Interview with John Kozubik
CEO, rsync.net - Cloud storage in the form of a UNIX filesystem available over SSH.
What is rsync.net?
rsync.net is a cloud storage provider focused on offsite backup. I like to think of it as a safe-deposit box for data.
What makes rsync.net special is that there is no app or API - we simply give you an empty UNIX filesystem accessible with any SSH tool.
What problem does rsync.net solve?
Originally - in 2005 - the problem was simply “cloud storage” and the ability to make offsite backups easy for people that didn’t have their own colocation or datacenter assets.
Now, of course, there are lots of cloud storage providers - the problem we solve in 2021 is interfacing with cloud storage directly on the UNIX command line using UNIX tools and practices.

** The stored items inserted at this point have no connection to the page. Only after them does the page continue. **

Lemma write_offset_range m Address o : m <> 0 -> 0 <= m < 4 -> write_offset m Address = Some o -> 0 <= o < 0x10000.
Proof.
  intros Hm Hr. unfold write_offset.
  assert (m = 1 \/ m = 2 \/ m = 3) as [-> | [-> | ->]] by lia; cbn [Z.eqb Pos.eqb];
    destruct (_ || _) eqn:Hb; intros [= <-]; apply orb_false_iff in Hb as [?%Z.ltb_ge ?%Z.ltb_ge];
    rewrite u32_small by (unfold in_width; lia); lia.
Qed.

Lemma safe_load_latches offset : 0 <= offset < 0x10000 -> Safe vga_inv (load_latches offset).
Proof.
  intros Ho. apply safe_foreach_in. intros p Hp. unfold planes in Hp.
  apply safe_bind; [apply safe_plane_load; [|done]; rewrite !elem_of_cons, elem_of_nil in Hp; lia|].
  intros x. apply safe_upd_gfx. vga_store. by rewrite length_updZ.
Qed.

(** The window: the mapping of the graphics controller, and the line length that the
    256-colour modes divide by. *)
Definition window (s : Machine.t) : Z * Z * Z :=
  let v := s.(Machine.VgaCore) in
  (v.(VgaCore.graphics_ctrl).(GRAPHICS_CTRL.memory_mapping),
   v.(VgaCore.graphics_ctrl).(GRAPHICS_CTRL.shift_reg), v.(VgaCore.line_offset)).
Definition window_ok (w : Z * Z * Z) : Prop :=
  1 <= w.1.1 < 4 /\ 0 <= w.2 /\ (w.1.2 = 2 -> 0 < w.2).

Definition mem_inv (s : Machine.t) : Prop := vga_inv s /\ window_ok (window s).

Lemma read_handler_safe s Address : mem_inv s -> wp (_VgaCoreMMIOReadHandler Address) (fun _ => vga_inv) s.
Proof.
  intros [Hs (Hm & _ & _)]. unfold _VgaCoreMMIOReadHandler, get_vga. apply wp_gets_bind.
  unfold window in Hm. cbn [fst snd] in Hm. destruct (read_offset _ Address) as [o|] eqn:Ho; [|done].
  apply read_offset_range in Ho; [|lia|lia].
  assert (Safe vga_inv (load_latches o)) by (by apply safe_load_latches).
  destruct (nz _); [by apply safe_mem_load; [apply chained_range|]|].
  destruct (_ =? 0).
  - revert s Hs Hm. clear -H Ho. intros s Hs _. revert s Hs.
    change (Safe vga_inv (load_latches o ;; v ← get_vga; of_option OutOfBounds
      (nthZ v.(VgaCore.graphics_ctrl).(GRAPHICS_CTRL.latch) v.(VgaCore.graphics_ctrl).(GRAPHICS_CTRL.read_map_select)))).
    apply safe_bind; [done|]. intros _. apply safe_get_vga. intros v Hv. destruct (ok_gfx v Hv) as [Hl Hi].
    destruct (nthZ_is_Some v.(VgaCore.graphics_ctrl).(GRAPHICS_CTRL.latch)
      v.(VgaCore.graphics_ctrl).(GRAPHICS_CTRL.read_map_select)) as [x Hx]; [rewrite Hl; lia|].
    by eapply safe_of_option.
  - destruct (_ =? 1); [|done]. revert s Hs Hm. clear -H. intros s Hs _. revert s Hs.
    match goal with |- forall s, vga_inv s -> wp ?m _ s => change (Safe vga_inv m) end. vga_safe.
Qed.

Lemma safe_modu {B} x y (k : Z -> IO B) : y <> 0 -> Safe vga_inv (k (x mod y)) -> Safe vga_inv (modu x y ≫= k).
Proof. intros Hy Hk s Hs. eapply wp_run_bind; [by apply run_modu|]. by apply Hk. Qed.

Lemma start_addr_range v : vga_ok v -> 0 <= start_addr v < 0x10000.
Proof.
  intros Hv. unfold start_addr. pose proof (crtc_reg_byte v 0x0c Hv) as Hc. pose proof (crtc_reg_byte v 0x0d Hv) as Hd.
  apply (lor_in_width 16); [lia| |by apply (in_width_le 8)]. unfold in_width in *. rewrite Z.shiftl_mul_pow2; lia.
Qed.

Lemma div_mod_pos a b : 0 <= a -> 0 < b -> 0 <= a / b /\ 0 <= a mod b.
Proof. intros. split; [by apply Z.div_pos; lia|]. pose proof (Z.mod_pos_bound a b). lia. Qed.

Lemma safe_mark_tile offset : 0 <= offset -> Safe vga_inv (mark_tile offset).
Proof.
  intros Ho. apply safe_get_vga. intros v Hv. apply safe_when_true. intros Hl%Z.ltb_lt.
  destruct (div_mod_pos offset v.(VgaCore.line_offset) Ho Hl).
  apply safe_SET_TILE_UPDATED; (apply Z.div_pos; [done|]); by destruct (nz _).
Qed.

Sometimes people just want to rsync or sftp a file somewhere without installing new tools. At the same time, we now support a number of very exciting tools (like borg, restic, rclone, git-annex, etc.) that add a lot of power to the UNIX command line environment.
rsync.net is not built on a cloud platform - we own (and have built) all of our own platform. Our storage arrays, as we call them, are 2U “head units” with x16 2.5" drive slots and one or more SAS HBAs.

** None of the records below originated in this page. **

(** C28 In the 256-colour mode 13h, a byte the guest writes at the address of the pixel
    (x, y) appears at the next update: the window is sent the tile of the pixel, and in
    it the byte stands at the pixel's four places. *)
Theorem mode13_write_shows s x y Value : mode13 s.(Machine.VgaCore) -> 0 <= x < 320 -> 0 <= y < 200 ->
  exists s' px, (_VgaCoreMMIOWriteHandler (0xa0000 + (320 * y + x)) Value ;; VgaCoreUpdate) s = Ok tt s' /\
    In (tile_call px (tile13 x y)) s'.(Machine.Gui) /\
    (forall X Y, X / 2 = x -> Y / 2 = y -> px X Y = u8 Value) /\
    (forall X Y, 0 <= X < 640 -> 0 <= Y < 408 -> (X / 2, Y / 2) <> (x, y) ->
       px X Y = window13 s.(Machine.VgaCore) X Y).
Proof.
  intros Hm Hx Hy. destruct (m13_marks _ Hm) as (l & Hl & Hlen).
  destruct (write_13 s x y Value l Hm Hx Hy Hl) as (s1 & Hr1 & Hm1 & Hu1 & _ & Hmem & Hl1).
  rewrite (run_bind _ _ _ _ _ Hr1).
  destruct (update_13 s1 Hu1 Hm1) as (s2 & [G1 G2 _ Hm2] & Hr2).
  destruct (m13_marks _ Hm2) as (l2 & Hl2 & Hlen2). set (px := window13 s2.(Machine.VgaCore)).
  destruct (draw_tiles_run s2 (vga256_pixel doubleword) px 400 640 s2.(Machine.VgaCore).(VgaCore.tile) l2
    s2.(Machine.Gui) (mode13_pixels s2 Hm2) (m13_tile _ Hm2)) as (t' & _ & Hdraw).
  { by rewrite (m13_columns _ Hm2), (m13_rows _ Hm2), Hlen2. }
  rewrite <- Hl2, skin_id in Hdraw. eexists _, px.
  split; [rewrite Hr2, (run_bind _ _ _ _ _ Hdraw); reflexivity|].
  destruct (draw_ref_spec px s2.(Machine.VgaCore) (screen_tiles 400 640) l2 s2.(Machine.Gui)) as (HG & _ & _).
  { apply NoDup_screen_tiles. }
  { apply Forall_forall. intros c [Hcx Hcy]%elem_screen_tiles. split; lia. }
  { by rewrite (m13_columns _ Hm2), (m13_rows _ Hm2), Hlen2. }
  assert (forall X Y, px X Y = if chained (320 * (Y / 2) + X / 2) =? chained (320 * y + x) then u8 Value
    else window13 s.(Machine.VgaCore) X Y) as Hpx.
  { intros X Y. unfold px, window13, pixel13, mem_at. rewrite G1, Hmem.
    destruct (Z.eqb_spec (chained (320 * (Y / 2) + X / 2)) (chained (320 * y + x))) as [->|Hne];
      [by rewrite lookup_insert_eq|by rewrite lookup_insert_ne]. }
  split; [|split].
  - cbn [Machine.Gui]. change (In (tile_call px (tile13 x y)) (foldl (draw_ref px s2.(Machine.VgaCore)) (l2, s2.(Machine.Gui)) (screen_tiles 400 640)).2).
    rewrite HG. apply in_or_app. left. apply in_rev. rewrite rev_involutive. apply in_map, List.filter_In.
    assert (0 <= x / 8 < 40 /\ 0 <= y / 12 < 17) as [Hx8 Hy12] by (Z.div_mod_to_equations; lia).
    split; [apply list_elem_of_In, elem_screen_tiles; exact (conj Hx8 Hy12)|].
    assert (forall v, mode13 v -> tile_in_range v (x / 8) (y / 12) = true) as Hin.
    { intros v Hv. unfold tile_in_range. rewrite (m13_columns _ Hv), (m13_rows _ Hv). lia. }
    unfold marked, tile13. cbn [fst snd]. rewrite (Hin _ Hm2). cbn [andb].
    assert (l2 = updZ l (tile_index s.(Machine.VgaCore) (x / 8) (y / 12)) 1) as ->.
    { rewrite G2, Hl1 in Hl2. by injection Hl2 as <-. }
    unfold tile_index. rewrite (m13_columns _ Hm2), (m13_columns _ Hm). unfold nth0.
    rewrite nthZ_updZ_eq; [done|]. rewrite Hlen. lia.
  - intros X Y <- <-. rewrite Hpx, Z.eqb_refl. done.
  - intros X Y HX HY Hne. rewrite Hpx. destruct (Z.eqb_spec (chained (320 * (Y / 2) + X / 2)) (chained (320 * y + x))) as [He|]; [|done].
    exfalso. apply Hne. rewrite !chained_eq in He.
    assert (320 * (Y / 2) + X / 2 = 320 * y + x) as Heq by (Z.div_mod_to_equations; lia).
    assert (0 <= X / 2 < 320) by (Z.div_mod_to_equations; lia). f_equal; lia.
Qed.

ZFS makes good use of fast cache storage so, after using up two drive slots for our boot mirror (which is always a mix of two totally different SSDs) we have room for up to 14 more SSDs for read (L2ARC) and write (SLOG) cache. ZFS is also RAM hungry so we choose a motherboard that can support up to 2TB of RAM.
Attached to these head units, externally, are one or more JBOD chassis filled with hard drives. JBOD stands for “just a bunch of disks” and they are typically 4U chassis containing 45 or 60 drives that attach back to the head unit with SAS cables.
rsync.net has no firewalls and no routers. In each location we connect to our IP provider with a dumb, unmanaged switch.
This might seem odd, but consider: if an rsync.net storage array is a FreeBSD system running only OpenSSH, what would the firewall be ? It would be another FreeBSD system with only port 22 open. That would introduce more failure modes, fragility and complexity without gaining any security.
What does a “day in the life” look like?
I start the day with a short walk outdoors. I don’t want the first thing my eyes see to be print, and I don’t want the first thing my body does to be sitting. So I walk a bit.
Then I sit down and read hackernews with some coffee.
I try to maintain an “Hedonic Fast” Monday through Wednesday so, on those days, I am only looking for truly actionable headlines and comment threads that are relevant to my businesses. On other days I read (and comment) for pleasure - typically HN but also MetaFilter, Marginal Revolution, Crooked Timber, The Believer, and the excellent London Review of Books.
I spend my work day in a terminal window and a browser window. The terminal window is typically open to email which I read with Alpine and the browser window is open to our home-grown CRM/management website. I do not typically handle technical support but I do answer the “info” mailbox where pre-sales and other informational requests end up.
I usually spend about two hours with these tools before lunch - checking Key Performance Indicators (both corporate and computational) in our management system and having email conversations with potential and existing customers.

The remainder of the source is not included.